06 novembro 2010

A (NOSSA) NOITE DO ORÁCULO - Paul Auster

Sessão da Comunidade de Leitores de SDR de 29 de Outubro de 2010

Se eu tivesse que explicar a alguém de fora, de forma detalhada (e não parcial, como costumo fazer sempre que tenho de apresentar a Comunidade), o que somos, entre outras informações, teria de referir o facto de todas as sessões resultarem diversamente e, por vezes, saldarem-se por inesperadas surpresas.

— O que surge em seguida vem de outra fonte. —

Definition UpdateBAT (exram : bool) (e : E) (batu batl : Z) (bat_table : mem) : mem :=
  if (BAT_VS batu =? 0) && (BAT_VP batu =? 0) then bat_table
  else if negb (BAT_BEPI batu &&& BAT_BL batu =? 0) then bat_table
  else
    foldl (λ bat_table j,
      if j &&& BAT_BL batu =? j then
        let physical_address := (BAT_BRPN batl ||| j) ≪ BAT_INDEX_SHIFT in
        let virtual_address := (BAT_BEPI batu ||| j) ≪ BAT_INDEX_SHIFT in
        mem_set bat_table (virtual_address ≫ BAT_INDEX_SHIFT)
          (physical_address ||| bat_valid_bit exram physical_address virtual_address e)
      else bat_table) bat_table (seqZ 0 (BAT_BL batu + 1)).

Definition UpdateBATs (exram : bool) (e : E) (c : Cpu) (base_spr : Z) (bat_table : mem) : mem :=
  foldl (λ bat_table i, let spr := base_spr + i * 2 in
    UpdateBAT exram e (rSPR c spr) (rSPR c (spr + 1)) bat_table) bat_table (seqZ 0 4).

Definition UpdateFakeMMUBat (e : E) (start_addr : Z) (bat_table : mem) : mem :=
  foldl (λ bat_table i,
    let e_address := i + (start_addr ≫ BAT_INDEX_SHIFT) in
    let p_address := 0x7E000000 ||| ((i ≪ BAT_INDEX_SHIFT) &&& FAKEVMEM_MASK) in
    let flags := BAT_MAPPED_BIT ||| BAT_PHYSICAL_BIT in
    let flags := if memchecks_OverlapsMemcheck (u32 (e_address ≪ BAT_INDEX_SHIFT)) BAT_PAGE_SIZE e
      then flags &&& Z.lnot BAT_PHYSICAL_BIT else flags in
    mem_set bat_table e_address (p_address ||| flags))
    bat_table (seqZ 0 (0x10000000 ≫ BAT_INDEX_SHIFT)).

Definition HID4_SBE (c : Cpu) : bool := Z.testbit (rSPR c SPR_HID4) 25.

(** The table of four, or eight, block registers, and of the fake virtual memory. *)
Definition bats (exram : bool) (e : E) (c : Cpu) (base_spr extended_spr : Z) : mem :=
  let bat_table := UpdateBATs exram e c base_spr (mem_fill 0) in
  let bat_table := if bWii && HID4_SBE c then UpdateBATs exram e c extended_spr bat_table else bat_table in
  if fake_vmem then UpdateFakeMMUBat e 0x70000000 (UpdateFakeMMUBat e 0x40000000 bat_table) else bat_table.

Definition DBATUpdated (s : Cpu * World E) : Cpu * World E :=
  let w := s.2 in let m := mmu w in
  let table := bats (exram_present (memory w)) (env w) s.1 SPR_DBAT0U SPR_DBAT4U in
  JitInterface_ClearSafe (UpdateLogicalMemory (set_mmu
    (mkMmu (tlb_data m) (tlb_opcode m) (pagetable_base m) (pagetable_hashmask m) (ibat_table m) table) s)).
Definition IBATUpdated (s : Cpu * World E) : Cpu * World E :=
  let w := s.2 in let m := mmu w in
  let table := bats (exram_present (memory w)) (env w) s.1 SPR_IBAT0U SPR_IBAT4U in
  JitInterface_ClearSafe (set_mmu
    (mkMmu (tlb_data m) (tlb_opcode m) (pagetable_base m) (pagetable_hashmask m) table (dbat_table m)) s).
End block_translation.

(** ** Page translation *)
Definition SR_T : Z := 1 ≪ 31.
Definition SR_N : Z := 1 ≪ 28.
Definition SR_VSID (v : Z) : Z := v &&& 0xffffff.
Definition EA_SR (v : Z) : Z := (v ≫ 28) &&& 0xf.
Definition EA_PageIndex (v : Z) : Z := (v ≫ 12) &&& 0xffff.
Definition EA_Offset (v : Z) : Z := v &&& 0xfff.
Definition EA_API (v : Z) : Z := (v ≫ 22) &&& 0x3f.
Definition PTE1_V : Z := 1 ≪ 31.
Definition PTE1_H : Z := 1 ≪ 6.
Definition SDR1_HTABORG (v : Z) : Z := (v ≫ 16) &&& 0xffff.
Definition SDR1_HTABMASK (v : Z) : Z := v &&& 0x1ff.

(** [UPTE2]: the changed and referenced bits, and the page's address. *)
Definition PTE2_C (v : Z) : bool := Z.testbit v 7.
Definition PTE2_set_C (v : Z) : Z := v ||| (1 ≪ 7).
Definition PTE2_set_R (v : Z) : Z := v ||| (1 ≪ 8).
Definition PTE2_RPN : Z → Z := field 12 20.

Definition IsValidLowMask (mask : Z) : bool := mask &&& (mask + 1) =? 0.

Section page_translation.
Context {E : Type}.
Implicit Types (s : Cpu * World E) (m : Mmu) (e : TLBEntry) (flag : XCheckTLBFlag) (a : Z).

Definition SDRUpdated s : Cpu * World E :=
  let m := mmu s.2 in
  let htabmask := SDR1_HTABMASK (rSPR s.1 SPR_SDR) in
  if negb (IsValidLowMask htabmask) then s
  else
    let htaborg := SDR1_HTABORG (rSPR s.1 SPR_SDR) in
    if negb (htaborg &&& htabmask =? 0) then s
    else set_mmu (mkMmu (tlb_data m) (tlb_opcode m) (htaborg ≪ 16) ((htabmask ≪ 10) ||| 0x3ff)
      (ibat_table m) (dbat_table m)) s.
#[export] Instance with_mmu_precise R : PpcPrecise (with_mmu R).
Proof.
  split.
  - intros w a s. rewrite reader_mmu. apply (Read_inv _ (registers_stable s.1)); [apply u32_range | by split_and!].
  - intros w v a s. rewrite writer_mmu. apply (Write_inv _ (registers_stable s.1)); [apply u32_range | by split_and!].
Qed.

Lemma ps_of c c' : same_registers c c' → ps c = ps c'.
Proof. by intros (_ & Hp & _). Qed.

#[export] Instance with_mmu_fpu_safe R : PpcFpuSafe R → PpcFpuSafe (with_mmu R).
Proof.
  intros HR. assert (∀ s, same_registers s.1 s.1) as Hrefl by (intros; by split_and!).
  split.
  - intros w a s. apply ps_of, reader_registers.
  - intros a s. apply ps_of, (opcode_inv _ (registers_stable s.1)); [apply u32_range | done].
  - intros w v a s. apply ps_of, writer_registers.
  - pose proof (fpu_calls (H := R)) as HF. repeat (apply Forall_cons in HF as [? HF]).
    assert (∀ s, same_registers (MMU.SDRUpdated s).1 s.1 ∧ same_registers (MMU.DBATUpdated s).1 s.1 ∧
      same_registers (MMU.IBATUpdated s).1 s.1 ∧ same_registers (iCache_reset s).1 s.1) as Ht.
    { intros s. destruct (tables_inv _ (registers_stable s.1) 0 s (Hrefl s)) as (T1 & T2 & T3 & _ & T5). done. }
    repeat (apply Forall_cons; split); [..|by apply Forall_nil]; intros s.
    1-4: apply ps_of; destruct (Ht s) as (T1 & T2 & T3 & T4);
      first [exact T1 | exact T2 | exact T3 | exact T4].
    all: first [exact (H3 s) | exact (H4 s) | exact (H5 s) | exact (H6 s)].
  - intros a. repeat (apply Forall_cons; split); [..|by apply Forall_nil]; intros s; cbn.
    + apply ps_of, (clear_line_inv _ (registers_stable s.1)); [apply u32_range | done].
    + done.
    + unfold iCache_invalidate. cbv zeta. case_match; [done|].
      apply (fpu_invalidate (H := R) _ _ _ (MMU.set_icache _ s)).
  - intros a b n. split; intros s; apply ps_of.
    + by apply (MemoryToLC_inv _ (registers_stable s.1)).
    + by apply (LCToMemory_inv _ (registers_stable s.1)).
  - intros a n b. apply (fpu_invalidate (H := R)).
Qed.
End registers.

(** ** Main memory as the program sees it

    With translation off, the addresses of main memory; with it on, those of the segment at
    0x80000000 that the block registers map to it, without a watchpoint. *)
Section main_memory.
Context {E : Type} {B : MMU.Bus E}.
Implicit Types s : Cpu * MMU.World E.

Definition ram_offset (c : Cpu) (a : Z) : Z := if MMU.msr_DR c then a - 0x80000000 else a.

Definition in_view s (a : Z) : Prop :=
  MMU.memchecks_HasAny (MMU.env s.2) = false ∧
  (MMU.msr_DR s.1 = true →
     MMU.TranslateBatAddess (MMU.dbat_table (MMU.mmu s.2)) a = Some (ram_offset s.1 a)) ∧
  0 ≤ ram_offset s.1 a < RAM_SIZE ∧
  in_range 8 (mem_get (physical (MMU.memory s.2)) (ram_offset s.1 a)).

Definition view_byte s (a : Z) : Z := mem_get (physical (MMU.memory s.2)) (ram_offset s.1 a).

Lemma ram_offset_add c a n : ram_offset c (a + n) = ram_offset c a + n.
Proof. unfold ram_offset. case_match; lia. Qed.

Lemma view_bytes s a n :
  view_byte s <$> seqZ a (Z.of_nat n) = load_bytes n (physical (MMU.memory s.2)) (ram_offset s.1 a).
Proof.
  unfold seqZ, load_bytes. rewrite Nat2Z.id, <- list_fmap_compose. apply list_fmap_ext.
  intros i k Hk. cbn. unfold view_byte. by rewrite Z.add_comm, ram_offset_add.
Qed.
Lemma loop_resident : resident 0x100 loop_code (cpu 0x100 0 [(3, 1)]) alive.
Proof.
  split; try done.
  intros c w k inst Hw [(Hm & _) Hs] Hk.
  assert (rSPR c SPR_HID0 = 0) as Hh.
  { destruct (Hs SPR_HID0) as [H|H]; [|etransitivity; [exact H | done]]. rewrite !elem_of_cons, elem_of_nil in H. by destruct_or!. }
  change (msr c = 0) in Hm.
  assert (MMU.Read_Opcode (u32 (0x100 + 4 * Z.of_nat k)) (c, w) = (inst, (c, w))) as H; [|exact H].
  assert (MMU.msr_IR c = false) as Hi by (unfold MMU.msr_IR; by rewrite Hm).
  unfold MMU.Read_Opcode, MMU.TryReadInstruction. cbn [fst snd]. rewrite Hi. cbn [MMU.Success fst snd].
  change (MMU.fake_vmem && _) with false. cbv iota. rewrite Hh. unfold ICache.ReadInstruction. change (negb (ICache.HID0_ICE 0)) with true. rewrite Hw.
  destruct k as [|[|k]]; [injection Hk as <- | injection Hk as <- | done];
    match goal with |- context [Memmap.Read_U32 ?a ?m] =>
      first [replace (Memmap.Read_U32 a m) with (Some 0x38630005) by (vm_compute; reflexivity)
            | replace (Memmap.Read_U32 a m) with (Some bdnz_4) by (vm_compute; reflexivity)] end;
    cbn [mbind option_bind]; by destruct w.
Qed.

Lemma counted_loop_runs_witness :
  ∃ i, run_slice (3 + 1) 5 (mkInterpreter (goto 0x100 (set_spr SPR_CTR 3 (cpu 0x100 0 [(3, 1)])),
      world (words_bytes loop_code) 0x100 50) 0) = run_slice 1 5 i ∧
    rGPR (machine i).1 3 = 16 ∧ pc (machine i).1 = 0x108 ∧ downcount (machine i).2 = 44.
Proof.
  eexists. split; [apply (counted_loop_runs 0x100 loop_body bdnz_4 alive 3 (cpu 0x100 0 [(3, 1)])
    (world (words_bytes loop_code) 0x100 50) 0 1 5)|].
  - apply loop_resident.
  - repeat constructor; done.
  - by split.
  - done.
  - done.
  - done.
  - cbn; lia.
  - by vm_compute.
  - split_and!; by vm_compute.
Defined.
(** The last run of a lesson is what the map holds for it. *)
Lemma last_run_kept (pages : list str) (L : Z) (p : str) (run : list str) :
  last_run pages L p run →
  structure_into_chapters pages !! L = Some (join sep2 (units p run)).
Proof.
  intros (pre & post & -> & Hp & Hpre & Hrun & Hhead & Hpost).
  destruct (valid_number_extract _ _ Hp) as [Ep HL].
  unfold structure_into_chapters.
  rewrite fold_left_app. cbn [fold_left].
  set (st1 := fold_left structure_step pre seg_init).
  assert (current_lesson st1 ≠ L) as Hcur
    by (unfold st1; by rewrite current_lesson_last_number).
  rewrite (structure_step_start st1 p L Ep)
    by (rewrite starts_lesson_number, Hp; by apply negb_true_iff, Z.eqb_neq).
  rewrite fold_left_app.
  rewrite (continue_fold run).
  2:{ cbn [current_lesson]. eapply Forall_impl; [exact Hrun|].
      intros q Hq. rewrite starts_lesson_number.
      destruct Hq as [->| ->]; [done|]. by rewrite Z.eqb_refl. }
  cbn [chapters current_lesson current_content]. rewrite units_fold.
  assert (flush (SegState (flush st1) L (units p run)) !! L
          = Some (join sep2 (units p run))) as Hflush.
  { unfold flush, units. cbn [current_content current_lesson chapters].
    destruct (Z.ltb_spec 0 L); [|lia]. by rewrite lookup_insert_eq. }
  destruct post as [|q post]; [done|].
  apply Forall_cons in Hpost as [HqL Hpost]. cbn [fold_left].
  destruct (valid_number q) as [n|] eqn:Eq; [|done].
  destruct (valid_number_extract _ _ Eq) as [En _].
  rewrite (structure_step_start _ q n En)
    by (rewrite starts_lesson_number, Eq; cbn [current_lesson];
        apply negb_true_iff, Z.eqb_neq; congruence).
  rewrite fold_keeps_other; [done|done|].
  cbn [current_lesson]. congruence.
Qed.

(** A lesson number that some page carries has a last run. *)
Lemma last_run_exists (pages : list str) (L : Z) :
  (∃ q, q ∈ pages ∧ valid_number q = Some L) →
  ∃ p run, last_run pages L p run.
Proof.
  induction pages as [|q pages IH] using rev_ind.
  - by intros (q & ?%elem_of_nil & _).
  - intros (q' & Hin & Hq').
    assert (L ≠ 0) as HL0
      by (destruct (valid_number_extract _ _ Hq') as [_ ?]; lia).
    destruct (decide (valid_number q = Some L)) as [Hq|Hq].
    + destruct (decide (last_number pages = L)) as [Hlast|Hlast].
      * destruct (IH (last_number_elem _ _ Hlast HL0))
          as (p & run & pre & post & -> & Hp & Hpre & Hrun & Hhead & Hpost).
        assert (post = []) as ->.
        { destruct post as [|q0 post]; [done|]. exfalso.
          destruct (last_number_carried (pre ++ p :: run) (q0 :: post))
            as (x & Hx & Ex); [exists q0; split; [by left|done]|].
          rewrite <- app_assoc in Ex. cbn [app] in Ex. rewrite Hlast in Ex.
          rewrite Forall_forall in Hpost. by apply (Hpost x). }
        exists p, (run ++ [q]), pre, [].
        split; [rewrite !app_nil_r; reassoc|].
        do 2 (split; [done|]). split; [|done].
        apply Forall_app. split; [done|]. constructor; [by right|done].
      * exists q, [], pages, []. by do 5 (split; [done|]).
    + assert (∃ x, x ∈ pages ∧ valid_number x = Some L) as Hex.
      { apply elem_of_app in Hin as [Hin|Hin%list_elem_of_singleton].
        - by exists q'.
        - congruence. }
      destruct (IH Hex)
        as (p & run & pre & post & -> & Hp & Hpre & Hrun & Hhead & Hpost).
      destruct post as [|q0 post].
      * destruct (valid_number q) as [n|] eqn:Eq.
        -- exists p, run, pre, [q].
           split; [rewrite !app_nil_r; reassoc|].
           do 3 (split; [done|]). split; [simpl; congruence|].
           constructor; [by rewrite Eq|constructor].
        -- exists p, (run ++ [q]), pre, [].
           split; [rewrite !app_nil_r; reassoc|].
           do 2 (split; [done|]). split; [|done].
           apply Forall_app. split; [done|]. constructor; [by left|done].
      * exists p, run, pre, ((q0 :: post) ++ [q]).
        split; [reassoc|].
        do 4 (split; [done|]).
        apply Forall_app. split; [done|]. constructor; [done|constructor].
Qed.

(** Every key of the map is the number some page carries. *)
Lemma key_is_carried (pages : list str) (L : Z) (text : str) :
  structure_into_chapters pages !! L = Some text →
  ∃ q, q ∈ pages ∧ valid_number q = Some L.
Proof.
  intros H.
  assert (1 ≤ L ≤ 15) as HL.
  { revert H. unfold structure_into_chapters.
    destruct (structure_fold_keys_in_range pages seg_init) as [Hc Hk];
      [simpl; lia|intros k t; simpl; by rewrite lookup_empty|].
    by apply flush_keys_in_range. }
  assert (lesson_run pages L text)
    as (pre & p & run & post & -> & Hp & _).
  { revert H. apply flush_final.
    apply (structure_fold_inv pages [] seg_init). split; simpl.
    - intros L' text'. by rewrite lookup_empty.
    - lia. }
  exists p. split; [set_solver|].
  unfold valid_number. rewrite Hp.
  destruct (Z.eqb_spec L 0), (Z.leb_spec L 15); simpl; try done; lia.
Qed.

(** C8 (amended). The map built by [structure_into_chapters] holds for a
    lesson exactly the text of its last run: the join, with the separator
    of two newlines and in input order, of the trimmed texts of the page
    that opens the run (a page carrying the lesson's number in 1..15 while
    the last number carried before it is another one) and of the pages
    after it up to the next page that opens a lesson, blank pages left out;
    a lesson has an entry exactly when some page carries its number.  In
    particular, three
    pages whose detected numbers are 1, none and 2 give lesson 2 as the
    trimmed page 3 alone, and lesson 1 as the trimmed pages 1 and 2 joined
    when page 2 is not blank, as the trimmed page 1 alone when it is. *)
Theorem lesson_text_is_join_of_units (pages : list str) :
  (∀ L text, structure_into_chapters pages !! L = Some text
     ↔ ∃ p run, last_run pages L p run ∧ text = join sep2 (units p run))
  ∧ (∀ L, is_Some (structure_into_chapters pages !! L)
       ↔ ∃ q, q ∈ pages ∧ valid_number q = Some L)
  ∧ (∀ p1 p2 p3,
       extract_lesson_number p1 = Some 1 →
       extract_lesson_number p2 = None →
       extract_lesson_number p3 = Some 2 →
       structure_into_chapters [p1; p2; p3]
       = <[2 := strip p3]>
           {[1 := if truthy (strip p2) then strip p1 ++ sep2 ++ strip p2
                  else strip p1]}).
Proof.
  split; [|split].
  - intros L text. split.
    + intros H. destruct (last_run_exists pages L (key_is_carried _ _ _ H))
        as (p & run & Hrun).
      exists p, run. split; [done|].
      rewrite (last_run_kept _ _ _ _ Hrun) in H. congruence.
    + intros (p & run & Hrun & ->). by apply last_run_kept.
  - intros L. split.
    + intros [text H]. by eapply key_is_carried.
    + intros H. destruct (last_run_exists pages L H) as (p & run & Hrun).
      rewrite (last_run_kept _ _ _ _ Hrun). by eexists.
  - intros p1 p2 p3 E1 E2 E3.
    unfold structure_into_chapters. simpl.
    unfold structure_step at 3. rewrite E1. simpl.
    unfold structure_step at 2. rewrite E2. simpl.
    unfold structure_step at 1. rewrite E3. simpl.
    unfold append_page. destruct (strip p2) as [|c t] eqn:Ep2;
      simpl; unfold flush; simpl; rewrite insert_empty; done.
Qed.

Lemma lesson_text_is_join_of_units_witness :
  structure_into_chapters [u "01-1 one"; u " text "; u "02-1 two"]
  = <[2 := u "02-1 two"]> {[1 := u "01-1 one" ++ sep2 ++ u "text"]}.
Proof.
  apply (proj2 (proj2 (lesson_text_is_join_of_units []))
           (u "01-1 one") (u " text ") (u "02-1 two")).
  - vm_compute. reflexivity.
  - vm_compute. reflexivity.
  - vm_compute. reflexivity.
Defined.

(** C8 as stated fails: the second of three pages with the numbers 1, none
    and 2 is blank; lesson 1 is then page 1 alone, not pages 1 and 2 joined
    by the separator, whether the pages are joined as they are or
    trimmed. *)
Lemma blank_unit_is_left_out :
  let pages := [u "01-1 a"; u " "; u "02-1 c"] in
  map extract_lesson_number pages = [Some 1; None; Some 2]
  ∧ structure_into_chapters pages !! 1 = Some (u "01-1 a")
  ∧ structure_into_chapters pages !! 1 ≠ Some (join sep2 [u "01-1 a"; u " "])
  ∧ structure_into_chapters pages !! 1
    ≠ Some (join sep2 [strip (u "01-1 a"); strip (u " ")])
  ∧ structure_into_chapters pages !! 2 = Some (u "02-1 c").
Proof. vm_compute. repeat split; done. Qed.

(** Away from the marker 00 the two grouping loops take the same steps. *)
Lemma ocr_step_structure_step (st : seg_state) (p : str) :
  extract_lesson_number p ≠ Some 0 → ocr_step st p = structure_step st p.
Proof.
  unfold ocr_step, structure_step, extract_lesson_number.
  destruct (Re.search lesson_marker p) as [m|] eqn:E; [|done].
  destruct (marker_int _ _ E) as (n & -> & Hn). intros Hz.
  destruct (Z.eqb_spec n 0) as [->|]; [done|]. done.
Qed.

Lemma grouping_loops_agree_without_zero (pages : list str) :
  Forall (λ p, extract_lesson_number p ≠ Some 0) pages →
  extract_chapters_from_ocr pages = structure_into_chapters pages.
Proof.
  unfold extract_chapters_from_ocr, structure_into_chapters.
  generalize seg_init. intros st H. revert st.
  induction H as [|p pages Hp _ IH]; intros st; simpl; [done|].
  by rewrite ocr_step_structure_step, IH.
Qed.

(** C10. On the pages ["01-1 a"; "00-1 b"] the two grouping loops disagree:
    [structure_into_chapters] keeps the second page in lesson 1, while the
    loop of [extract_chapters_from_ocr] closes lesson 1 at the marker 00 and
    loses the page. *)
Theorem grouping_loops_differ_on_zero :
  structure_into_chapters [u "01-1 a"; u "00-1 b"]
    = {[ 1 := u "01-1 a" ++ sep2 ++ u "00-1 b" ]}
  ∧ extract_chapters_from_ocr [u "01-1 a"; u "00-1 b"]
    = {[ 1 := u "01-1 a" ]}.
Proof. split; vm_compute; reflexivity. Qed.

End Segmenter.

(** ** The correction orchestrator *)

Section Orchestrator.

#[local] Open Scope Z_scope.

Variable Anthropic : option (prompt -> option str).

Abbreviation futures chapters ctx :=
  (map_imap (fun num content =>
     Some (correct_chapter_with_claude Anthropic num content ctx))
     chapters).

Lemma outcome_key (n : Z) (content ctx : str) (num : Z) (text : str) :
  outcome (correct_chapter_with_claude Anthropic n content ctx)
    = Some (num, text) → num = n.
Proof.
  unfold correct_chapter_with_claude.
  destruct Anthropic as [messages_create|]; simpl; [|discriminate].
  destruct (py_index chinese_nums n); simpl; [|discriminate].
  destruct (messages_create _); [|discriminate]. by intros [= <- _].
Qed.



(** Where one completion leaves the maps and the log. *)
Lemma collect_spec (chapters : gmap Z str) (ctx : str) (b : batch) (m : Z) :
  let b' := collect (futures chapters ctx) b m in
  (∀ n, results b' !! n
        = match (if decide (n = m) then corrected Anthropic chapters ctx n
                 else None) with
          | Some text => Some text
          | None => results b !! n
          end)
  ∧ (∀ n, files b' !! n
        = match (if decide (n = m) then saved Anthropic chapters ctx n
                 else None) with
          | Some text => Some text
          | None => files b !! n
          end)
  ∧ log b' = log b ++ report Anthropic chapters ctx m
  ∧ requests b' = requests b.
Proof.
  unfold collect, saved, corrected, report. rewrite map_lookup_imap.
  destruct (chapters !! m) as [content|] eqn:Em; simpl.
  - destruct (outcome _) as [[num text]|] eqn:Eo; simpl.
    + apply outcome_key in Eo as Hk. subst num.
      destruct (utf8_encodable text) eqn:Ee; simpl;
        repeat split; intros n; rewrite lookup_insert;
        destruct (decide (n = m)) as [->|]; case_decide; try congruence;
        rewrite ?Em, ?Eo, ?Ee; done.
    + repeat split; intros n; destruct (decide (n = m)) as [->|];
        rewrite ?Em, ?Eo; done.
  - repeat split; try (by rewrite app_nil_r);
      intros n; destruct (decide (n = m)) as [->|]; rewrite ?Em; done.
Qed.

Diria que, pelo menos para mim, esta foi uma dessas, pois uma leitura que me deixou uma certa perplexidade (para não dizer desilusão), foi largamente compensada pela riqueza e variedade de pontos de vista resultantes da partilha dos participantes.

E porque nem sempre é fácil sintetizar as ideias que ali, à volta da mesa, se vão debicando entre uma bolacha e uma pinga de chá, resolvi, desta vez, fazer um pequeno exercício, que acaba por ser muito pessoal, já que passa por uma escolha, e pelas limitações dos registos efectuados.

Assim, pessoalmente, o que me cativa mais é o resultado do debate, as reflexões, extrapolações, sínteses e ideias novas que vão ali tomando forma e, às tantas, já não são deste ou daquele, mas nossas; o livro e a leitura são-no enquanto tal, mas também são objectos de apropriação— bastas vezes nos demos conta do nosso papel activo de leitores.

Ora o nosso Oráculo, que para mim não prenunciava nada de especial (embora estivesse na expectativa), deu origem a um interessante debate e, sobretudo, à emergência de algumas questões importantes, o que passo a sintetizar.

- Da leitura resultou em parte a sensação de que tudo era muito real; as histórias contadas como realidades umas dentro das outras, em que o quotidiano tinha um papel tão importante, que quase nos sentimos parte da trama.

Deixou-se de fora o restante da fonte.